(Saved entries)
----
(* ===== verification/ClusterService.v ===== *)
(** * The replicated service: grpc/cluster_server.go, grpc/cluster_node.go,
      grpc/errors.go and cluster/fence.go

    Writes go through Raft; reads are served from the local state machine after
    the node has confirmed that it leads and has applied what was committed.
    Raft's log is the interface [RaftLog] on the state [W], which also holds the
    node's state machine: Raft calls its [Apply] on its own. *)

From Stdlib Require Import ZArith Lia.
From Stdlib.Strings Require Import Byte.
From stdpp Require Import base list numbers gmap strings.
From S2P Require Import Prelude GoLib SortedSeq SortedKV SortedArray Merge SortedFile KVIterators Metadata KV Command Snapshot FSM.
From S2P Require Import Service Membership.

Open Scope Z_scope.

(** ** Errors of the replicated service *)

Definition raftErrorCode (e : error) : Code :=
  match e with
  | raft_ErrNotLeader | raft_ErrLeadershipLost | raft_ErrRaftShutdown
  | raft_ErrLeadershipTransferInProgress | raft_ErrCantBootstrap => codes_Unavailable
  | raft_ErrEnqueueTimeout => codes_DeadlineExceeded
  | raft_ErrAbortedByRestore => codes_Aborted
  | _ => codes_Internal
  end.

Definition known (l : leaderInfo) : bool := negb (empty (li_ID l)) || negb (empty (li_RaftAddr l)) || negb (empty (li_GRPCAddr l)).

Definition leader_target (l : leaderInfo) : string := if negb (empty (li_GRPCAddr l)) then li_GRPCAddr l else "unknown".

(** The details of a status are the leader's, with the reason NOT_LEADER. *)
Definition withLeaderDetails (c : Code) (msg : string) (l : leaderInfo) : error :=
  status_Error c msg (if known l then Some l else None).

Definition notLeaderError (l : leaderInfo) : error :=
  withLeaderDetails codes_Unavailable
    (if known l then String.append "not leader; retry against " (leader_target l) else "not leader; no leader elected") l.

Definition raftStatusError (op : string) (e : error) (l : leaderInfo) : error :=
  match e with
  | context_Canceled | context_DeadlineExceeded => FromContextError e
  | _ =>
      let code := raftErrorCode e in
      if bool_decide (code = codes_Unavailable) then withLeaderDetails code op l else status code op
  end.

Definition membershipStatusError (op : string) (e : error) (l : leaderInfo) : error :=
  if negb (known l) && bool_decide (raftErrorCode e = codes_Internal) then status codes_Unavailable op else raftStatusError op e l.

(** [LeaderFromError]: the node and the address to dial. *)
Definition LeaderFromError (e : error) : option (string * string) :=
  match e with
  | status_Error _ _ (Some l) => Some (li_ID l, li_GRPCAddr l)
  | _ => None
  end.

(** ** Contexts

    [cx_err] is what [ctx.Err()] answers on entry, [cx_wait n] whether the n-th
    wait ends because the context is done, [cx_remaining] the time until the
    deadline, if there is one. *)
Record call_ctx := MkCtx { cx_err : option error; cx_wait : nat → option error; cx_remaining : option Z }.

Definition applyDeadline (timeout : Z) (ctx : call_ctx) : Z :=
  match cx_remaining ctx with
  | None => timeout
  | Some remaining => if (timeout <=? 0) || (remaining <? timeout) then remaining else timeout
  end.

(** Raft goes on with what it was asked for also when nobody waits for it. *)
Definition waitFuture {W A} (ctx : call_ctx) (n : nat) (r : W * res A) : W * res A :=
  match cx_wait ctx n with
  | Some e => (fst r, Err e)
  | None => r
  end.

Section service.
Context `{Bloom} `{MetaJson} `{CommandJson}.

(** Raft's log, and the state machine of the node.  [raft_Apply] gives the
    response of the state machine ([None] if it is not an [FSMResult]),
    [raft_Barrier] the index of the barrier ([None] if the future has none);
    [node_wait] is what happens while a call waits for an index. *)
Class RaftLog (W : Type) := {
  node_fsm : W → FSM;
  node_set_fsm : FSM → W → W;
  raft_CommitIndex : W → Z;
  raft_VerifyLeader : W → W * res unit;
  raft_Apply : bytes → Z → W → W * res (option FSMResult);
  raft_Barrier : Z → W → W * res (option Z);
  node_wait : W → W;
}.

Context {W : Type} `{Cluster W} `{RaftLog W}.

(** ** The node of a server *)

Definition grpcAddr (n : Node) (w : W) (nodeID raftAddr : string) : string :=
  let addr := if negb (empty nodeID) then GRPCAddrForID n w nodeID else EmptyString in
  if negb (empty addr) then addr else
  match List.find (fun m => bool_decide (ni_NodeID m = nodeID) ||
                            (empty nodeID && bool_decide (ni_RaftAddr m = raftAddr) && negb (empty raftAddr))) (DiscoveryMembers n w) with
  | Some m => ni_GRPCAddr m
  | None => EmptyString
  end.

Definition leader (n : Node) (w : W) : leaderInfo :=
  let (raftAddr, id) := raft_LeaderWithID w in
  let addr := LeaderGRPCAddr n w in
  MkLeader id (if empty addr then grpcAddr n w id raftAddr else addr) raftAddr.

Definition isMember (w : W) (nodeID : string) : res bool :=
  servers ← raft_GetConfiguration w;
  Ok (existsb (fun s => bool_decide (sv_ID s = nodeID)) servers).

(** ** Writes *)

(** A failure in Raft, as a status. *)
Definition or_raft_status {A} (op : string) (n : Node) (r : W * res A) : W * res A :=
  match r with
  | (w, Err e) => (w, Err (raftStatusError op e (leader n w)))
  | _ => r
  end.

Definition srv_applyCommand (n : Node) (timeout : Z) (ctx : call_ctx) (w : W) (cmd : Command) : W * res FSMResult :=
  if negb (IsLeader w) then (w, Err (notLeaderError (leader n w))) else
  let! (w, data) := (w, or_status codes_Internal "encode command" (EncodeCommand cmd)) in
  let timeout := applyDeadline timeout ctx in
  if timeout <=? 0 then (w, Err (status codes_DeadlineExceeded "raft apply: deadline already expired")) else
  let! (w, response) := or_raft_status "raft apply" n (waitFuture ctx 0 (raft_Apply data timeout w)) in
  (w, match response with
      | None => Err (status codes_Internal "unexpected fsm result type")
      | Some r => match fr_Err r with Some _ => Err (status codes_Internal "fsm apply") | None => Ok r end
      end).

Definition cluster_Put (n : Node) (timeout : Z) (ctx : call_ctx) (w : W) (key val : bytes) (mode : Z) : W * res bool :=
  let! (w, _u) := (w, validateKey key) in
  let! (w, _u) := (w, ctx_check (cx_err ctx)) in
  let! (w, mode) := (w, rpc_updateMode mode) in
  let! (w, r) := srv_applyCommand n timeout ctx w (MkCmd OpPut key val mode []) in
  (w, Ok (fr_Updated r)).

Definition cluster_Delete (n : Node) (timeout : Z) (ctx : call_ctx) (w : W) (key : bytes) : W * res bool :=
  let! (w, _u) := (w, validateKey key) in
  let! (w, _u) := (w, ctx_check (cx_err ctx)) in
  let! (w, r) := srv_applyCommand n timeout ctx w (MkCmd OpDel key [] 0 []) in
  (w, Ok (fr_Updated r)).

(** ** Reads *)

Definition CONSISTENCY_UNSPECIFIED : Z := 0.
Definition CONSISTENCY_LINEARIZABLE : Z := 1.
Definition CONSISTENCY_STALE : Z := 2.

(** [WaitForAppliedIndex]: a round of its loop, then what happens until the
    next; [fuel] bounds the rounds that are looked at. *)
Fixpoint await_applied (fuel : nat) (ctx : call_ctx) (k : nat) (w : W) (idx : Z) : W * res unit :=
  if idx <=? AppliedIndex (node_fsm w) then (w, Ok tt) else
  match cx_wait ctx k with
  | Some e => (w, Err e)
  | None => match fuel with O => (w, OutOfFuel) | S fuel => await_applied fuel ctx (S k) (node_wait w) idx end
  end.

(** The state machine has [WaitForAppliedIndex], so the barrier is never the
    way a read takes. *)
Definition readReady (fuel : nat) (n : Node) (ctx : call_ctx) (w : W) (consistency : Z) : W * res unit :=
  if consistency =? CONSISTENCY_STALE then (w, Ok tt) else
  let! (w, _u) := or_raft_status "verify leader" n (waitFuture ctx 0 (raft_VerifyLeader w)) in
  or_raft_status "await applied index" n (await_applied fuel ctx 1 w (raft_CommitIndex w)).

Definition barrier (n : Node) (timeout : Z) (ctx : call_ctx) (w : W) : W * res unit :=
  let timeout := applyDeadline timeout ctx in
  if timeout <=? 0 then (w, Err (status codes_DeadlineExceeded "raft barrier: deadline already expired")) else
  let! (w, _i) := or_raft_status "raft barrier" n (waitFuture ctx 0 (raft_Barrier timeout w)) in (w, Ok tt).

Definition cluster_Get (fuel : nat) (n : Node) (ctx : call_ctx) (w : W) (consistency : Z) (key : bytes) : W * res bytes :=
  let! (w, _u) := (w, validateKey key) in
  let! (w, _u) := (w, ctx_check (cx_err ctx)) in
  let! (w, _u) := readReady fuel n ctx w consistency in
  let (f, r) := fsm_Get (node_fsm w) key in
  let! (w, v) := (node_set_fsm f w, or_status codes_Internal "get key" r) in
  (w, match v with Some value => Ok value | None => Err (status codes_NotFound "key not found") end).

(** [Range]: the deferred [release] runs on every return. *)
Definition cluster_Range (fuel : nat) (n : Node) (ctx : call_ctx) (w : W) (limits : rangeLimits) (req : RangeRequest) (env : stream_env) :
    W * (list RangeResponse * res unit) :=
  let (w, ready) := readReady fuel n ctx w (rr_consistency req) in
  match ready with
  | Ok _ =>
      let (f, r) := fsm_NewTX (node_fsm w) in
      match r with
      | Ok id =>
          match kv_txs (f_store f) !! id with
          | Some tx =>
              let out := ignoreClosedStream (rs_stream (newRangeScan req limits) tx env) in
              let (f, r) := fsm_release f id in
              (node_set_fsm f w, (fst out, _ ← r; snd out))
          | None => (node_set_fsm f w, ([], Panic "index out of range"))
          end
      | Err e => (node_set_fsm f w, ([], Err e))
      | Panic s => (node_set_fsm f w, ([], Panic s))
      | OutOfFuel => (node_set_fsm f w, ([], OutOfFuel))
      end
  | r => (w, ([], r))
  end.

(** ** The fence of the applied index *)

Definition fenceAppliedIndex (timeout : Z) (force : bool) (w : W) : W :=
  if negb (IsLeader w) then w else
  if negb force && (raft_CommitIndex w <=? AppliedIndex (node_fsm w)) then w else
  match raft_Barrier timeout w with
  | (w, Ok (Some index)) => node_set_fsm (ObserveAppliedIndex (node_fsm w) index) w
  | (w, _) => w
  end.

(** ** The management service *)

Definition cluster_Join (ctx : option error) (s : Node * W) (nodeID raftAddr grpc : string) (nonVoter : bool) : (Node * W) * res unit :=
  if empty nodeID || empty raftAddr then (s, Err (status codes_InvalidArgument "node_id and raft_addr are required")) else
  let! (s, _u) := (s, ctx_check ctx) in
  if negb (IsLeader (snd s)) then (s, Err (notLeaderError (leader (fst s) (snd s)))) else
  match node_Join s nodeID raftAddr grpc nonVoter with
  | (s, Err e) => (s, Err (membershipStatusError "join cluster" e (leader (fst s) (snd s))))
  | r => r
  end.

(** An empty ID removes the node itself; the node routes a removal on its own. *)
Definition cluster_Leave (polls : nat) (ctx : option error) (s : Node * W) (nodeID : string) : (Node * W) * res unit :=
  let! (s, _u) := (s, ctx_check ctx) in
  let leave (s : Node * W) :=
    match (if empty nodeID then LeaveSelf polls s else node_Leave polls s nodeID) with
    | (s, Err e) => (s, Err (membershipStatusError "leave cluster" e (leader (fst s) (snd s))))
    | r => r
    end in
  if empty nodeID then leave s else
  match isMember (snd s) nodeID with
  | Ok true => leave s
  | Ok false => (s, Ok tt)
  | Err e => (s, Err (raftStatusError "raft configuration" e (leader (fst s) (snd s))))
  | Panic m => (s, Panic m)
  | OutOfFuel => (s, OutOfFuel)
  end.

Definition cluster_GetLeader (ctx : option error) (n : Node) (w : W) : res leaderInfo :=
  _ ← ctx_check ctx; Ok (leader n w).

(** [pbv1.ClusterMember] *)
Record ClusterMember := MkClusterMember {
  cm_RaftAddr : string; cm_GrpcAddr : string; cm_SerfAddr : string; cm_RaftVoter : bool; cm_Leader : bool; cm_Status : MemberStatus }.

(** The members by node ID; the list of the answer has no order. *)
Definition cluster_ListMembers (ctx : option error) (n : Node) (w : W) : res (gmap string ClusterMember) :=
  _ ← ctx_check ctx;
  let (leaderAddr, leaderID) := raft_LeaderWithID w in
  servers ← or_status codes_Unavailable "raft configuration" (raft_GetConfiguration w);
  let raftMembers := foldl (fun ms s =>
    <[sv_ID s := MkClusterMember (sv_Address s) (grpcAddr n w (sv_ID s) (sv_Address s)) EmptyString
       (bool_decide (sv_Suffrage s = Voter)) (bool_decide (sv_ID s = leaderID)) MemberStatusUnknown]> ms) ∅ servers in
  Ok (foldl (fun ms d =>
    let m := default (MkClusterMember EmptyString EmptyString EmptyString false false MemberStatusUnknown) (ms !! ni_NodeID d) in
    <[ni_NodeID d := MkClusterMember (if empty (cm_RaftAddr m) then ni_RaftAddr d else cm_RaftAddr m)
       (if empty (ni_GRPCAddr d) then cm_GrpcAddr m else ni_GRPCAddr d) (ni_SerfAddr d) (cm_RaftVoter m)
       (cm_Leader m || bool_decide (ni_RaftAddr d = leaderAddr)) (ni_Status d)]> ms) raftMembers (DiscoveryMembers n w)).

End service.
----
Work required: Reproduce the entries above exactly, starting at their first line and finishing with the line that contains "(** ** Errors of the replicated service *)".

Response:
(* ===== verification/ClusterService.v ===== *)
(** * The replicated service: grpc/cluster_server.go, grpc/cluster_node.go,
      grpc/errors.go and cluster/fence.go

    Writes go through Raft; reads are served from the local state machine after
    the node has confirmed that it leads and has applied what was committed.
    Raft's log is the interface [RaftLog] on the state [W], which also holds the
    node's state machine: Raft calls its [Apply] on its own. *)

From Stdlib Require Import ZArith Lia.
From Stdlib.Strings Require Import Byte.
From stdpp Require Import base list numbers gmap strings.
From S2P Require Import Prelude GoLib SortedSeq SortedKV SortedArray Merge SortedFile KVIterators Metadata KV Command Snapshot FSM.
From S2P Require Import Service Membership.

Open Scope Z_scope.

(** ** Errors of the replicated service *)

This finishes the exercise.